_Dataset records:_

═══

(** * forexspace: the webhook trading bot ([Last_version.py], [Last_version1.py])

    A shallow embedding of the signal parser, the tenacity retry wrapper,
    the order execution paths of [TradingBot] and the trailing stop of
    [DynamicStopLossTakeProfit], followed by the properties checked on
    them.

    Conventions.
    - Text is a [string] of 8-bit characters, and [\w], [\d] and
      [str.lower] are the ASCII ones: the statements about the parser
      assume an ASCII payload ([isascii]).
    - A Python call either returns a value or raises; see [outcome].
    - Prices are of a type [F] with the operations of [PyFloat]; its
      instance is IEEE binary64, and what is proved about the order of
      prices is proved for its rounding.
    - The MetaTrader5 terminal is external: it is an interface
      ([Terminal]) and every theorem holds for all its implementations.
    - The parser is modelled as a function; its two log lines are left
      out. *)

From Stdlib Require Import String Ascii List ZArith Bool Lia.
From Stdlib Require Import DecimalString Uint63 Floats.
Import ListNotations.

Set Implicit Arguments.
Local Open Scope string_scope.

(* ================================================================== *)
(** * Python values shared by both revisions *)

(** Exceptions that the modelled paths can raise. *)
Inductive exn : Type :=
| Exception (msg : string)        (* raise Exception("Trade failed") *)
| ValueError (msg : string)       (* from_webhook, float(...) *)
| AttributeError (msg : string)   (* attribute access on None *)
| NameError (name : string)       (* unbound global *)
| IndexError (msg : string)       (* price_data[-1] on an empty list *)
| TypeError (msg : string)        (* iteration over None *)
| RetryError.                     (* tenacity.RetryError *)

(** ** Characters *)

(** Text is a string of 8-bit characters. The classes below are those of
    [re] on ASCII text; on a [str], [\w] and [\d] also match letters and
    digits outside ASCII, which this text does not hold: the statements
    about the parser are about ASCII payloads, see [isascii]. *)

Definition code (c : ascii) : nat := nat_of_ascii c.

(** [\d], for an ASCII character *)
Definition is_digit (c : ascii) : bool :=
  (48 <=? code c)%nat && (code c <=? 57)%nat.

═══

_Activity:_ All lines above from the one holding "Local Open Scope string_scope." to the one holding "empty list *)", inclusive, are to be copied exactly; no other line is wanted.

_Result of this task:_
Local Open Scope string_scope.

(* ================================================================== *)
(** * Python values shared by both revisions *)

(** Exceptions that the modelled paths can raise. *)
Inductive exn : Type :=
| Exception (msg : string)        (* raise Exception("Trade failed") *)
| ValueError (msg : string)       (* from_webhook, float(...) *)
| AttributeError (msg : string)   (* attribute access on None *)
| NameError (name : string)       (* unbound global *)
| IndexError (msg : string)       (* price_data[-1] on an empty list *)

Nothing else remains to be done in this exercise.